Pricing structure offers patients genuine choices

PUBLISHED : Saturday, 31 August, 2002, 12:00am
UPDATED : Saturday, 31 August, 2002, 12:00am

Shriram Chaubal commented on the so-called 'outrageous private hospital charges' in Hong Kong (South China Morning Post, August 26).

What most people do not realise is that the price differentiation in private hospitals between the three different classes of beds is essential to ensure people do have some real choices.

Take, for example, a surgical procedure that requires a hospital stay of one week with a total bill of $30,000 for a third-class bed. If the doctor's fee and other hospital charges remained the same and the patient was only charged the difference in the price of the bed, then the corresponding total bill for a second-class patient would only be about $32,000 and $35,000 for a first-class bed. Under these circumstances, it would be impossible to find second-class or first-class beds for those people who really wanted them.
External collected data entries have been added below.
(* ===== verification/SharedMemorySpec.v ===== *)
(** * SharedMemorySpec: what the calls on shared pages do

    [shm_create], [shm_acquire] and [shm_release] refine an abstract
    description: named frames, and for each process the places at which it maps
    them.  The invariant [shm_ok] ties the lists, the tables, the counters and
    the page tables of all processes to it. *)

From S2P Require Import Prelude.
From S2P Require Import Queue.
From S2P Require Import FrameDist.
From S2P Require Import Pages.
From S2P Require Import Kernel.
From S2P Require Import KernelRules.
From S2P Require Import ProcessMemory.
From S2P Require Import PageFilling.
From S2P Require Import TableList.
From S2P Require Import ProcessMemorySpec.
From S2P Require Import SharedMemory.
From S2P Require Import SharedTables.
From S2P Require Import SharedPages.
#[local] Open Scope Z_scope.

(** The views of the processes, the named pages (descriptor and frame) and the
    free frames. *)
Record world : Type := mk_world {
  w_procs : gmap ptr pview; w_names : gmap string (ptr * Z); w_free : list Z
}.
#[export] Instance eta_world : Eta world := fun r => mk_world (w_procs r) (w_names r) (w_free r).

Definition own_tables (V : pview) : list Z := pv_root V :: pv_l1 V :: pv_tables V.
Definition users (W : world) (k : string) : Z :=
  Z.of_nat (base.size (filter (fun e : ptr * pview => k ∈ page_keys e.2) (w_procs W))).

Section SharedMemorySpec.
Context `{E : KEnv}.
Implicit Types (s : kstate) (V : pview) (W : world).

Record proc_ok s (F : gmap string Z) (q : ptr) V (x : process) : Prop := {
  pk_proc : procs s !! q = Some x;
  pk_root : page_table_level_2 x = pv_root V;
  pk_list : page_tables_lvl_1_list x = head (pv_nodes V);
  pk_nodes : nodes_ok s V;
  pk_links : links_ok (frame_mem s) V;
  pk_lists : lists_ok s x V;
  pk_pages : pages_ok (frame_mem s) F V
}.

Record apart V V' : Prop := {
  ap_nodes : forall r, r ∈ pv_nodes V -> r ∉ pv_nodes V';
  ap_pages : forall r, r ∈ (pv_pages V).*1 -> r ∉ (pv_pages V').*1;
  ap_holes : forall r, r ∈ (pv_holes V).*1 -> r ∉ (pv_holes V').*1;
  ap_tables : forall t, t ∈ own_tables V -> t ∉ own_tables V'
}.

Record heaps_ok s : Prop := {
  ho_nodes : allocated (pt_nodes s) s;
  ho_pages : allocated (shared_nodes s) s;
  ho_holes : allocated (released_nodes s) s;
  ho_infos : allocated (shared_infos s) s
}.

Definition named s W k (p : ptr) (f : Z) : Prop := exists id, shared_infos s !! p = Some (mk_shared_page k f (users W k) id).

Record shm_ok s W : Prop := {
  so_free : free_ok (frame_mem s) (w_free W);
  so_table : shared_memory_hash_table s = fst <$> w_names W;
  so_frame : forall k p f, w_names W !! k = Some (p, f) -> is_frame f /\ f ∉ w_free W;
  so_named : forall k p f, w_names W !! k = Some (p, f) -> named s W k p f;
  so_distinct : forall k k' p p' f, w_names W !! k = Some (p, f) -> w_names W !! k' = Some (p', f) -> k = k';
  so_procs : forall q V, w_procs W !! q = Some V -> exists x, proc_ok s (snd <$> w_names W) q V x;
  so_held : forall q V t, w_procs W !! q = Some V -> t ∈ own_tables V ->
    (t ∉ w_free W) /\ (forall k p f, w_names W !! k = Some (p, f) -> t <> f);
  so_apart : forall q q' V V', q <> q' -> w_procs W !! q = Some V -> w_procs W !! q' = Some V' -> apart V V';
  so_heaps : heaps_ok s;
  so_size : Z.of_nat (base.size (w_procs W)) < 2 ^ 31
}.

(** ** What a call may change *)

Definition heap_step {A} (b : ptr) (h h' : gmap ptr A) (own own' : list ptr) : Prop :=
  (forall r, r ∉ own -> (r < b)%positive -> h' !! r = h !! r) /\
  (forall r, r ∈ own' -> r ∈ own \/ (b <= r)%positive).

Lemma heap_step_refl {A} b (h : gmap ptr A) l : heap_step b h h l l.
Proof. split; [done|]. by left. Qed.

Record changed_by s s' (q : ptr) V V' (G : list Z) : Prop := {
  cb_procs : forall q', q' <> q -> procs s' !! q' = procs s !! q';
  cb_nodes : heap_step (next_block s) (pt_nodes s) (pt_nodes s') (pv_nodes V) (pv_nodes V');
  cb_pages : heap_step (next_block s) (shared_nodes s) (shared_nodes s') (pv_pages V).*1 (pv_pages V').*1;
  cb_holes : heap_step (next_block s) (released_nodes s) (released_nodes s') (pv_holes V).*1 (pv_holes V').*1;
  cb_words : forall a, frame_of a ∉ own_tables V ++ G -> word (frame_mem s') a = word (frame_mem s) a;
  cb_tables : forall t, t ∈ own_tables V' -> t ∈ own_tables V ++ G
}.

Lemma nodes_present s V r : nodes_ok s V -> r ∈ pv_nodes V -> is_Some (pt_nodes s !! r).
Proof.
  intros [(l1p & n1 & l & [H1 Hs _ _] & -> & _) _ _ _] [->|Hr]%elem_of_cons; [by rewrite H1|].
  clear H1. revert Hs. generalize (head_page n1). induction l as [|[p n] l IH]; intros h; csimpl in *.
  - by apply not_elem_of_nil in Hr.
  - intros (_ & Hp & Hl). apply elem_of_cons in Hr as [->|Hr]; [by rewrite Hp|]. by eapply IH.
Qed.

Lemma seg_present {A B} (node : B -> option ptr -> A) (h : gmap ptr A) p l e r :
  seg node h p l e -> r ∈ l.*1 -> is_Some (h !! r).
Proof.
  intros Hl ([a b] & -> & Hin)%list_elem_of_fmap. destruct (seg_in _ _ _ _ _ _ _ Hl Hin) as [nx Hnx]. by eexists.
Qed.

Lemma heap_step_other {A} b (h h' : gmap ptr A) own own' (other : list ptr) :
  heap_step b h h' own own' -> (forall r, r ∈ own -> r ∉ other) -> (forall r, r ∈ other -> (r < b)%positive) ->
  (forall r, r ∈ other -> h' !! r = h !! r) /\ (forall r, r ∈ own' -> r ∉ other).
Proof.
  intros [H1 H2] Ha Hb. split.
  - intros r Hr. apply H1; [|by apply Hb]. intros Ho. by apply (Ha r).
  - intros r Ho Hr. destruct (H2 r Ho) as [Ho'|Hle]; [by apply (Ha r)|]. specialize (Hb r Hr). lia.
Qed.

Lemma links_ok_agree m m' V V' :
  links_ok m V -> agree [pv_root V; pv_l1 V] m m' -> Z.of_nat (length (pv_tables V)) <= 256 ->
  pv_root V' = pv_root V -> pv_l1 V' = pv_l1 V -> pv_tables V' = pv_tables V -> links_ok m' V'.
Proof.
  intros [L1 L2 L3 L4 L5] Hm Hroom E1 E2 E3. split; rewrite ?E1, ?E2, ?E3; [| | |done|done].
  - eapply links_to_agree; [exact Hm|by left|done|done].
  - intros i t Hi. pose proof (lookup_lt_Some _ _ _ Hi). unfold SHARED_MEMORY_START in *.
    eapply links_to_agree; [exact Hm|right; by left|lia|by apply L2].
  - intros i Hi. unfold SHARED_MEMORY_START in *. rewrite Hm by (try lia; right; by left). by apply L3.
Qed.

Lemma proc_ok_frame s s' F F' q V x :
  proc_ok s F q V x -> procs s' !! q = procs s !! q ->
  (forall r, r ∈ pv_nodes V -> pt_nodes s' !! r = pt_nodes s !! r) ->
  (forall r, r ∈ (pv_pages V).*1 -> shared_nodes s' !! r = shared_nodes s !! r) ->
  (forall r, r ∈ (pv_holes V).*1 -> released_nodes s' !! r = released_nodes s !! r) ->
  agree (own_tables V) (frame_mem s) (frame_mem s') ->
  (forall k f, k ∈ page_keys V -> F !! k = Some f -> F' !! k = Some f) ->
  proc_ok s' F' q V x.
Proof.
  intros [H1 H2 H3 H4 H5 H6 H7] Hx Hn Hp Hh Hm HF. pose proof (no_use _ _ H4) as [Hu1 Hu2].
  assert (HT : forall j, 0 <= j < 512 * Z.of_nat (length (pv_tables V)) ->
    place_entry (frame_mem s') (pv_tables V) j = place_entry (frame_mem s) (pv_tables V) j).
  { intros j Hj. unfold place_entry, table_entry. rewrite Hm; [done| |mlia].
    right. right. eapply list_elem_of_lookup_2. by apply place_table_lookup. }
  split; [by rewrite Hx|done|done|by eapply nodes_ok_frame| | |].
  - eapply links_ok_agree; [exact H5| |apply H4|done..]. eapply agree_sub; [|exact Hm]. unfold own_tables. set_solver.
  - destruct H6. split; [|done|done| |done..]; (eapply seg_frame; [|done]); done.
  - destruct H7 as [P1 P2]. split.
    + intros k j Hin. destruct (P1 k j Hin) as (f & e & Hf & He). exists f, e. split.
      * apply HF; [|done]. unfold page_keys. apply list_elem_of_fmap. by exists (k, j).
      * rewrite HT; [done|]. pose proof (ll_given _ _ _ H6) as Hg. rewrite Forall_app, Forall_forall in Hg.
        destruct Hg as [Hg _]. assert (Hjin : j ∈ page_places V) by (apply list_elem_of_fmap; by exists (k, j)).
        specialize (Hg j Hjin). lia.
    + intros j Hj Hn'. rewrite HT by done. by apply P2.
Qed.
A good analogy is the price of business- and first-class return tickets to London. Currently, the economy fare is about $10,000, $30,000 for business class and $60,000 for first class. If you calculated the 'worthiness' of an airline ticket according to the space occupied by any passenger on the plane and, for example, the quality of the food, the corresponding price of a business-class ticket should really be about $12,000 and that of a first-class ticket about $14,000. Just imagine if such a pricing structure existed. It would be extremely difficult to get a business- or first-class ticket.
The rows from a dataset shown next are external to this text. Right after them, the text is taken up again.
(* ===== verification/SharedRefinement.v ===== *)
(** * SharedRefinement: shared memory as processes see it

    The abstract description of the shared pages and the theorem that
    [shm_create], [shm_acquire] and [shm_release], called in any order by any
    processes, refine it, down to the translation of the addresses. *)

From S2P Require Import Prelude.
From S2P Require Import Queue.
From S2P Require Import FrameDist.
From S2P Require Import Pages.
From S2P Require Import Kernel.
From S2P Require Import KernelRules.
From S2P Require Import ProcessMemory.
From S2P Require Import PageFilling.
From S2P Require Import TableList.
From S2P Require Import ProcessMemorySpec.
From S2P Require Import SharedMemory.
From S2P Require Import SharedTables.
From S2P Require Import SharedPages.
From S2P Require Import SharedMemorySpec.
#[local] Open Scope Z_scope.

(** ** The abstract shared memory

    A process maps named pages at places, keeps the places it gave back and
    counts those it was given; a named page is a frame. *)
Record sharer : Type := mk_sharer { sh_maps : gmap string Z; sh_holes : list Z; sh_next : Z }.
#[export] Instance eta_sharer : Eta sharer := fun r => mk_sharer (sh_maps r) (sh_holes r) (sh_next r).
Record shared_abs : Type := mk_abs { ab_procs : gmap ptr sharer; ab_names : gmap string Z; ab_free : list Z }.
#[export] Instance eta_shared_abs : Eta shared_abs := fun r => mk_abs (ab_procs r) (ab_names r) (ab_free r).

Inductive shm_op : Type := Create (k : string) | Acquire (k : string) | Release (k : string).

(** The address of a place. *)
Definition SHARED_BASE : Z := 0x60000000.
Definition place_address (j : Z) : Z := SHARED_BASE + 4096 * j.

(** The next place of a process: the last one it gave back, else a new one,
    which takes a frame for a page table every 512 pages. *)
Definition next_place (sh : sharer) (free : list Z) : Z * sharer * list Z :=
  match sh_holes sh with
  | j :: hs => (j, sh <| sh_holes := hs |>, free)
  | [] => (sh_next sh, sh <| sh_next := sh_next sh + 1 |>, if sh_next sh mod 512 =? 0 then tail free else free)
  end.

Definition map_page (q : ptr) (sh : sharer) (k : string) (a : shared_abs) : Z * shared_abs :=
  let '(j, sh', free) := next_place sh (ab_free a) in
  (place_address j, a <| ab_procs := <[q := sh' <| sh_maps := <[k := j]> (sh_maps sh') |>]> (ab_procs a) |> <| ab_free := free |>).

Definition shm_spec (q : ptr) (op : shm_op) (a : shared_abs) : Z * shared_abs :=
  match ab_procs a !! q with
  | None => (0, a)
  | Some sh =>
      match op with
      | Create k =>
          match ab_names a !! k, ab_free a with
          | None, f :: free => map_page q sh k (a <| ab_names := <[k := f]> (ab_names a) |> <| ab_free := free |>)
          | _, _ => (0, a)
          end
      | Acquire k =>
          match ab_names a !! k, sh_maps sh !! k with
          | Some _, None => map_page q sh k a
          | _, _ => (0, a)
          end
      | Release k =>
          match ab_names a !! k, sh_maps sh !! k with
          | Some f, Some j =>
              let P := <[q := sh <| sh_maps := delete k (sh_maps sh) |> <| sh_holes := j :: sh_holes sh |>]> (ab_procs a) in
              (0, if bool_decide (map_Forall (fun _ sh => sh_maps sh !! k = None) P)
                  then mk_abs P (delete k (ab_names a)) (f :: ab_free a) else a <| ab_procs := P |>)
          | _, _ => (0, a)
          end
      end
  end.

(** Calls of several processes, one after the other. *)
Fixpoint shm_specs (l : list (ptr * shm_op)) (a : shared_abs) : list Z * shared_abs :=
  match l with
  | [] => ([], a)
  | (q, op) :: l => let '(r, a) := shm_spec q op a in let '(rs, a) := shm_specs l a in (r :: rs, a)
  end.

Section SharedRefinement.
Context `{E : KEnv}.
Implicit Types (s : kstate) (V : pview) (W : world).

Definition shm_run (op : shm_op) : K Z :=
  match op with
  | Create k => shm_create (Some k)
  | Acquire k => shm_acquire (Some k)
  | Release k => _ ← shm_release (Some k); mret 0
  end.

(** The scheduler gives the processor to the process with the given pid, then
    the process makes a call. *)
Fixpoint shm_runs (l : list (Z * shm_op)) : K (list Z) :=
  match l with
  | [] => mret []
  | (id, op) :: l =>
      _ ← kput current_running_process_pid id;
      r ← shm_run op; rs ← shm_runs l; mret (r :: rs)
  end.

Definition abs_view V : sharer := mk_sharer (list_to_map (pv_pages V).*2) (pv_holes V).*2 (pv_next V).
Definition abs W : shared_abs := mk_abs (abs_view <$> w_procs W) (snd <$> w_names W) (w_free W).

(** ** Views and their abstraction *)

Lemma abs_maps V k j : NoDup (page_keys V) -> sh_maps (abs_view V) !! k = Some j <-> (k, j) ∈ (pv_pages V).*2.
Proof. intros Hnd. symmetry. by apply elem_of_list_to_map. Qed.

Lemma abs_unmapped V k : sh_maps (abs_view V) !! k = None <-> k ∉ page_keys V.
Proof. symmetry. apply not_elem_of_list_to_map. Qed.

Lemma abs_mapped_at V V' k a j G free free' : mapped_at V V' k a j G free free' -> k ∉ page_keys V ->
  next_place (abs_view V) free =
    (j, mk_sharer (sh_maps (abs_view V)) (pv_holes V').*2 (pv_next V'), free') /\
  sh_maps (abs_view V') = <[k := j]> (sh_maps (abs_view V)).
Proof.
  intros [_ Ep _ Ef Hpl] Hk. split.
  - unfold next_place, abs_view. simpl. destruct Hpl as [(r & -> & -> & ->)|(-> & -> & -> & -> & EG)]; csimpl.
    + by rewrite Ef.
    + rewrite Ef in EG. destruct (pv_next V mod 512 =? 0); [|by rewrite Ef, EG].
      pose proof (take_drop 1 (G ++ free')) as Htd. rewrite <- EG in Htd. apply app_inv_head in Htd.
      assert (tail free = free') as ->; [|done]. rewrite Ef. etrans; [|exact Htd]. by destruct (G ++ free').
  - unfold abs_view. rewrite Ep, fmap_app. csimpl. by apply list_to_map_snoc.
Qed.

Lemma abs_given_back V V' k a r j : given_back V V' k a r j -> NoDup (page_keys V) ->
  abs_view V' = abs_view V <| sh_maps := delete k (sh_maps (abs_view V)) |> <| sh_holes := j :: sh_holes (abs_view V) |>.
Proof.
  intros [(_ & _ & _ & _ & _ & En) (L1 & L2 & E1 & E2) Eh] Hnd. unfold abs_view, page_keys in *. rewrite En, E1, E2, Eh in *.
  simpl. f_equal. rewrite !fmap_app in *. csimpl in *. apply NoDup_app in Hnd as (_ & Hd & [Hk _]%NoDup_cons).
  rewrite !list_to_map_app. csimpl. rewrite delete_union, delete_insert_eq.
  rewrite !delete_id; [done|..]; apply not_elem_of_list_to_map; [done|]. intros Hin. apply (Hd k Hin). by left.
Qed.

Lemma abs_insert W q V fr : abs (W <| w_procs := <[q := V]> (w_procs W) |> <| w_free := fr |>) =
  abs W <| ab_procs := <[q := abs_view V]> (ab_procs (abs W)) |> <| ab_free := fr |>.
Proof. unfold abs. simpl. by rewrite fmap_insert. Qed.

Lemma no_users_abs W k : users W k = 0 <-> map_Forall (fun _ sh => sh_maps sh !! k = None) (ab_procs (abs W)).
Proof.
  rewrite users_count. unfold count_users. simpl. rewrite map_Forall_fmap. etrans; [|etrans].
  - instantiate (1 := filter (fun e : ptr * pview => k ∈ page_keys e.2) (w_procs W) = ∅). rewrite <- map_size_empty_iff. lia.
  - apply map_empty_filter.
  - unfold map_Forall. simpl. setoid_rewrite abs_unmapped. done.
Qed.

Lemma abs_without W q V V' k a r j f : given_back V V' k a r j -> NoDup (page_keys V) ->
  let P := <[q := abs_view V <| sh_maps := delete k (sh_maps (abs_view V)) |> <| sh_holes := j :: sh_holes (abs_view V) |>]> (ab_procs (abs W)) in
  (if bool_decide (map_Forall (fun _ sh => sh_maps sh !! k = None) P)
   then mk_abs P (delete k (ab_names (abs W))) (f :: ab_free (abs W)) else abs W <| ab_procs := P |>) =
  abs (without W q V' k f).
Proof.
  intros Hgb Hnd P. unfold P. rewrite <- (abs_given_back V V' k a r j Hgb Hnd). unfold without. cbn zeta.
  set (W1 := W <| w_procs := <[q := V']> (w_procs W) |>).
  assert (EP : <[q := abs_view V']> (ab_procs (abs W)) = ab_procs (abs W1)) by (simpl; by rewrite fmap_insert).
  rewrite EP. pose proof (no_users_abs W1 k) as Hu. case_bool_decide as Hb.
  - rewrite (proj2 (Z.eqb_eq _ _) (proj2 Hu Hb)). unfold abs. simpl. by rewrite fmap_delete.
  - rewrite (proj2 (Z.eqb_neq _ _)) by tauto. done.
Qed.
I have heard many people groaning about the 'unreasonable' cost of business- and first-class tickets to London. These are people who want to travel first class, but cannot afford it. What they really want is to be able to go first class and pay just a notch over the cost of an economy ticket. If that happened, all those people who always travel first class would be up in arms, as it would be very difficult for them to do so in the future. This is a case of supply and demand.

As long as the consumer is fully aware of the price and is willing to pay for it, there should not be any complaint.